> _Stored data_

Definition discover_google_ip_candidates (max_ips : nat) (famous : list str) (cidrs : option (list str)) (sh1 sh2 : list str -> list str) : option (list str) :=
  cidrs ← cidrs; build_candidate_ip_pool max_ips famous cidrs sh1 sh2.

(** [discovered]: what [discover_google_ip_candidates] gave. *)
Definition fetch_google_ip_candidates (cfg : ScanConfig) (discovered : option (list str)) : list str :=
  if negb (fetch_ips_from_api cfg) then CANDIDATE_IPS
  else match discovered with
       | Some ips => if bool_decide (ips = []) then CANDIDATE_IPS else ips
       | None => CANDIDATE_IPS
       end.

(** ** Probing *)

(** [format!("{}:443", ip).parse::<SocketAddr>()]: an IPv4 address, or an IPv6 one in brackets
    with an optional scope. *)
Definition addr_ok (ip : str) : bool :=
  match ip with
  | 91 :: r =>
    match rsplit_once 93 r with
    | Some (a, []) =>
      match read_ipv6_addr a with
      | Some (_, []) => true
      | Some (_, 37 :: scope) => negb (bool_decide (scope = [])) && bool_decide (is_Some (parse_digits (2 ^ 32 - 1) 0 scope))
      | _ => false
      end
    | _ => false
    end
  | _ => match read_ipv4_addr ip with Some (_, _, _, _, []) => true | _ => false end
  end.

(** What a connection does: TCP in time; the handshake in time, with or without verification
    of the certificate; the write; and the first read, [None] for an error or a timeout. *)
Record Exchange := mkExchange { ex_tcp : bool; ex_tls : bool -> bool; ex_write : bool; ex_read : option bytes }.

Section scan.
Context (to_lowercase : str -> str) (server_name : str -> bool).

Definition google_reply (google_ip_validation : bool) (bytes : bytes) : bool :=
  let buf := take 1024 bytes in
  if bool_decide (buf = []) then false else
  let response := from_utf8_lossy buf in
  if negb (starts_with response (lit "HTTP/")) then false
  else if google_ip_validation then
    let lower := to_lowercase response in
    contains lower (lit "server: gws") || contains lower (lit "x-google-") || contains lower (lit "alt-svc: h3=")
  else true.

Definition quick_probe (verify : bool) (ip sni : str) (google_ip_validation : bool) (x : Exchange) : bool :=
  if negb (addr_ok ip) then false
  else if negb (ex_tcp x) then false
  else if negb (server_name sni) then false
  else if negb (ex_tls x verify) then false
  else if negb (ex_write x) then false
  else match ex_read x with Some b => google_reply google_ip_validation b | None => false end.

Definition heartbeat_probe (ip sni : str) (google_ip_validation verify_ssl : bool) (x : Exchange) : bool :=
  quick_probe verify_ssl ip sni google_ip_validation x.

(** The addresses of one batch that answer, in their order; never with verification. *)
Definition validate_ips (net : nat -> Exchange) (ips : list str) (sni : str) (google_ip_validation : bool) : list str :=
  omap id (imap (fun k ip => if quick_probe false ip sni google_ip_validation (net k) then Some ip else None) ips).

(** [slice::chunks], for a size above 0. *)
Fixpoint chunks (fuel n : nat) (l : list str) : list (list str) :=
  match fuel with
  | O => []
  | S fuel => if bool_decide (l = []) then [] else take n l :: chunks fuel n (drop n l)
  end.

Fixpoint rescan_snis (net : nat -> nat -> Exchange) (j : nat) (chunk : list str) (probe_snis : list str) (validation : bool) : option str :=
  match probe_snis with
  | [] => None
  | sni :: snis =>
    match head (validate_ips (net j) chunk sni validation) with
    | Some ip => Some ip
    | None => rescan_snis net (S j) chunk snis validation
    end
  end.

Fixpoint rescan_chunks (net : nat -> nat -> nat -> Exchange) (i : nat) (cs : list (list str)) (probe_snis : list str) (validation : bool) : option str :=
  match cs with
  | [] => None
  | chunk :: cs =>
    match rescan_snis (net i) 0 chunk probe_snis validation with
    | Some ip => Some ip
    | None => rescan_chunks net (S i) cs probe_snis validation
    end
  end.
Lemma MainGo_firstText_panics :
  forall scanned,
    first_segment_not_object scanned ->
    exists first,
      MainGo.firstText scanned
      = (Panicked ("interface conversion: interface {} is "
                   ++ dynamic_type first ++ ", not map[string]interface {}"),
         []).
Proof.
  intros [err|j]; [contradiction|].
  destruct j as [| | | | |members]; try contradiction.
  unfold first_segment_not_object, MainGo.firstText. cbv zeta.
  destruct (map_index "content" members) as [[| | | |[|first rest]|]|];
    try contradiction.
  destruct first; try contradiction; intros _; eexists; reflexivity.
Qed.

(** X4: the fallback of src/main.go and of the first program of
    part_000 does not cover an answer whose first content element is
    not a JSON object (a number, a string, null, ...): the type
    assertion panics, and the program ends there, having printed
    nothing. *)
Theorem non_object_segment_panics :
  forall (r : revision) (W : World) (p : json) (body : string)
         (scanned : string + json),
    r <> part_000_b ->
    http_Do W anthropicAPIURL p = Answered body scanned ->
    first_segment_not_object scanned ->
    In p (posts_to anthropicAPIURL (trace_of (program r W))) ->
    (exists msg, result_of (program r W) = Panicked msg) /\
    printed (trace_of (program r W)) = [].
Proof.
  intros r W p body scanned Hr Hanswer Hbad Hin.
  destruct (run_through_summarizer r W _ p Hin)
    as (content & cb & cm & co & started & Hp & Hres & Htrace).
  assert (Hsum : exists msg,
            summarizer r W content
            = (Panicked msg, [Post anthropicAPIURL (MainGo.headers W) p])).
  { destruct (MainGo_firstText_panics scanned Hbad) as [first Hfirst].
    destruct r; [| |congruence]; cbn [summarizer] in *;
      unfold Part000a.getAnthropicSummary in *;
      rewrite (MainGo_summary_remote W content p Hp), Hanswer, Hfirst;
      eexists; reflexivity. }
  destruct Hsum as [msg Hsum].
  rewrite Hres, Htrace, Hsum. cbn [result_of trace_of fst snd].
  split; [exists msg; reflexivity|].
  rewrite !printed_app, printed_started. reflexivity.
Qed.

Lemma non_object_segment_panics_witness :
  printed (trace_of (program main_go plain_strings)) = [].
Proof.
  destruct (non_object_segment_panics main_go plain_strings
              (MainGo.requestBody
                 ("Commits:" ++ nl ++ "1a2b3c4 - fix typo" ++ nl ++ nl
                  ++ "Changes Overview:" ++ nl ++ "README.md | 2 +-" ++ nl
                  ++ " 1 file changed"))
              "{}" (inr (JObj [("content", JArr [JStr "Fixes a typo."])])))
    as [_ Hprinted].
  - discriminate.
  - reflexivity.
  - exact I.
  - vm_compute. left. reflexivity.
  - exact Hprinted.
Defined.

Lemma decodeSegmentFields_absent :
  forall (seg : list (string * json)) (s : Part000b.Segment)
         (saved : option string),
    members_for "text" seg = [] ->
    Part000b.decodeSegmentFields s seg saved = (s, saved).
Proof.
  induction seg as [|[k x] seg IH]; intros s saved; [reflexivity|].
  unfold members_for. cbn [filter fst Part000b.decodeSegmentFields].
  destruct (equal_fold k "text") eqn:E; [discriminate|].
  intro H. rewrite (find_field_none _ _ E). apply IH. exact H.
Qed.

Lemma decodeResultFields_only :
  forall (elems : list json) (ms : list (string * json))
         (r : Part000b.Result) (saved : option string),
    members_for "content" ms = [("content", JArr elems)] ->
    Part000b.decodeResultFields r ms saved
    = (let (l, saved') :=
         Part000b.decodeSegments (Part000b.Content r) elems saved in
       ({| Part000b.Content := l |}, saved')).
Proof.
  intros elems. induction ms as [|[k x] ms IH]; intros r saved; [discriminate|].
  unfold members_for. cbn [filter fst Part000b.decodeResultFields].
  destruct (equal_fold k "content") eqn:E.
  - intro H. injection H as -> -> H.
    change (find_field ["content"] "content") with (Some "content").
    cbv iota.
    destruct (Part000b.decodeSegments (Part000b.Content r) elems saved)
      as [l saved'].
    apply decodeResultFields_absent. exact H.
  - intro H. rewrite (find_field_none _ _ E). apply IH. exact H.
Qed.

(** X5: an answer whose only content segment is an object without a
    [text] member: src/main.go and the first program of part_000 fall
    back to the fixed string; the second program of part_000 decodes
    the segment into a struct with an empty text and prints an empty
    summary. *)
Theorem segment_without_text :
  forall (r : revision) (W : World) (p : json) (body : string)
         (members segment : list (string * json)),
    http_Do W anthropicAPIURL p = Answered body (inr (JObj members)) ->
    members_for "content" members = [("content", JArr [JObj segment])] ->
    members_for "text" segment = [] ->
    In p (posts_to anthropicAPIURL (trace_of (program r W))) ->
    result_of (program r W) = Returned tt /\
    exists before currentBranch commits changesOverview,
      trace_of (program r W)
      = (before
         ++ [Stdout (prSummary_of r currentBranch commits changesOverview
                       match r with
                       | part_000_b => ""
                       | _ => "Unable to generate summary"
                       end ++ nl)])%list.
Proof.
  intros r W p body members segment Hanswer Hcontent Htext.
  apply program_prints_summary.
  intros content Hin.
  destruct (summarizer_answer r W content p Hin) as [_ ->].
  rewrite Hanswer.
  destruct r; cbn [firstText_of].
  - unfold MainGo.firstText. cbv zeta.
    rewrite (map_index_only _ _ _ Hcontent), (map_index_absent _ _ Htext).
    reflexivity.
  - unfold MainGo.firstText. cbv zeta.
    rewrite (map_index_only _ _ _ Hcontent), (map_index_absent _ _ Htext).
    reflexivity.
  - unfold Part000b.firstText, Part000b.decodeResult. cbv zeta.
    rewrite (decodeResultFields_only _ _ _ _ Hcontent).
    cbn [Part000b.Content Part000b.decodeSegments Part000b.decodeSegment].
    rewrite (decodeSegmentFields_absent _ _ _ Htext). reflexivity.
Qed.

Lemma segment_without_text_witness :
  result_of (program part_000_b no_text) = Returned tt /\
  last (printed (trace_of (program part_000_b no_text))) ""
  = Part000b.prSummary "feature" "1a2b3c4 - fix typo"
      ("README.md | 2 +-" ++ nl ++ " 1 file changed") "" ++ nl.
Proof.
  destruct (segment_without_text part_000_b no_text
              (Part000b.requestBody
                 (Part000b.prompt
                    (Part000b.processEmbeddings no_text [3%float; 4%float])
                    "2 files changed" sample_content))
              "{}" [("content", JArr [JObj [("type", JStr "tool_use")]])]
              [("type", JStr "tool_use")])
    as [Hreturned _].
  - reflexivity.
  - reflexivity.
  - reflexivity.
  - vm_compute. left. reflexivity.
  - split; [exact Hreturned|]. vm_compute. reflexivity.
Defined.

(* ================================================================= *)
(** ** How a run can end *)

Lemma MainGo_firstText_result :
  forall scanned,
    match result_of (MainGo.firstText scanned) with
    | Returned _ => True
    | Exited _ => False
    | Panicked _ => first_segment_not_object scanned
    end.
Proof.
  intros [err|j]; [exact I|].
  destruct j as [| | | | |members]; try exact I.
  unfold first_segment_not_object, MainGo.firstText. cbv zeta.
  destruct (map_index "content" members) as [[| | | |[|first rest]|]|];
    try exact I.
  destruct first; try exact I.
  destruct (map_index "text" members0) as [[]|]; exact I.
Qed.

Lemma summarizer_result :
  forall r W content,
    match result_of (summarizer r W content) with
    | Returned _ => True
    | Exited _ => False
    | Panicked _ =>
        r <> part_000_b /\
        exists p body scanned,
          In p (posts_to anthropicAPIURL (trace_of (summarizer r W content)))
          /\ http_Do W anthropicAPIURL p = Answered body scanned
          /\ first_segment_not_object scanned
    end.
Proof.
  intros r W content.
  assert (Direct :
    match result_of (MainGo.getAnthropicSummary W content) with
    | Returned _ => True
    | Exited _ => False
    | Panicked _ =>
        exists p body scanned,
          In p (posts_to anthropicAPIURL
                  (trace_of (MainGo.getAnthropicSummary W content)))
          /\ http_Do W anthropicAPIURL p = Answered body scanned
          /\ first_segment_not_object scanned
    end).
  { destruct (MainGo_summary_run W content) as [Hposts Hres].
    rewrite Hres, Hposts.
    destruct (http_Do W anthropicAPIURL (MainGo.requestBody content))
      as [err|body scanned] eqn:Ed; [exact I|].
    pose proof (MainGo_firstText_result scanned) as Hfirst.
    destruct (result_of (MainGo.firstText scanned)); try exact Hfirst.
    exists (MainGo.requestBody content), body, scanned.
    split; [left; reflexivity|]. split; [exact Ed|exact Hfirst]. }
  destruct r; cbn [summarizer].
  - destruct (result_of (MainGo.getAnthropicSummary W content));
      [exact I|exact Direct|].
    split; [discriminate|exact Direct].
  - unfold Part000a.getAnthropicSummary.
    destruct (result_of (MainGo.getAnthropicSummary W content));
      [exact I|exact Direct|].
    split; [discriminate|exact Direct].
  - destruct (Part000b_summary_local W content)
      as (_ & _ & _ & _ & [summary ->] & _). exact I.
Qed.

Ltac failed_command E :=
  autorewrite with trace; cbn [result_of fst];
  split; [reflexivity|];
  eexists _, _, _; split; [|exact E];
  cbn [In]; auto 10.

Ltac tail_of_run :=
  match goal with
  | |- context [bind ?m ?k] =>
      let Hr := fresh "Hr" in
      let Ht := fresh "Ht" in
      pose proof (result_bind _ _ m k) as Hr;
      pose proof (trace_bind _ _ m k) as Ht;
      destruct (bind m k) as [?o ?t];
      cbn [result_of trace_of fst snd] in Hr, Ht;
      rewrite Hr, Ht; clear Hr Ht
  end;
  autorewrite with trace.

> _Work to be completed_
All lines in the data above from the one with "destruct j as [| | | | |members]; try contradiction." through the one with "destruct Hsum as [msg Hsum]." must be repeated exactly, and no others.

> _Written reply_
  destruct j as [| | | | |members]; try contradiction.
  unfold first_segment_not_object, MainGo.firstText. cbv zeta.
  destruct (map_index "content" members) as [[| | | |[|first rest]|]|];
    try contradiction.
  destruct first; try contradiction; intros _; eexists; reflexivity.
Qed.

(** X4: the fallback of src/main.go and of the first program of
    part_000 does not cover an answer whose first content element is
    not a JSON object (a number, a string, null, ...): the type
    assertion panics, and the program ends there, having printed
    nothing. *)
Theorem non_object_segment_panics :
  forall (r : revision) (W : World) (p : json) (body : string)
         (scanned : string + json),
    r <> part_000_b ->
    http_Do W anthropicAPIURL p = Answered body scanned ->
    first_segment_not_object scanned ->
    In p (posts_to anthropicAPIURL (trace_of (program r W))) ->
    (exists msg, result_of (program r W) = Panicked msg) /\
    printed (trace_of (program r W)) = [].
Proof.
  intros r W p body scanned Hr Hanswer Hbad Hin.
  destruct (run_through_summarizer r W _ p Hin)
    as (content & cb & cm & co & started & Hp & Hres & Htrace).
  assert (Hsum : exists msg,
            summarizer r W content
            = (Panicked msg, [Post anthropicAPIURL (MainGo.headers W) p])).
  { destruct (MainGo_firstText_panics scanned Hbad) as [first Hfirst].
    destruct r; [| |congruence]; cbn [summarizer] in *;
      unfold Part000a.getAnthropicSummary in *;
      rewrite (MainGo_summary_remote W content p Hp), Hanswer, Hfirst;
      eexists; reflexivity. }
  destruct Hsum as [msg Hsum].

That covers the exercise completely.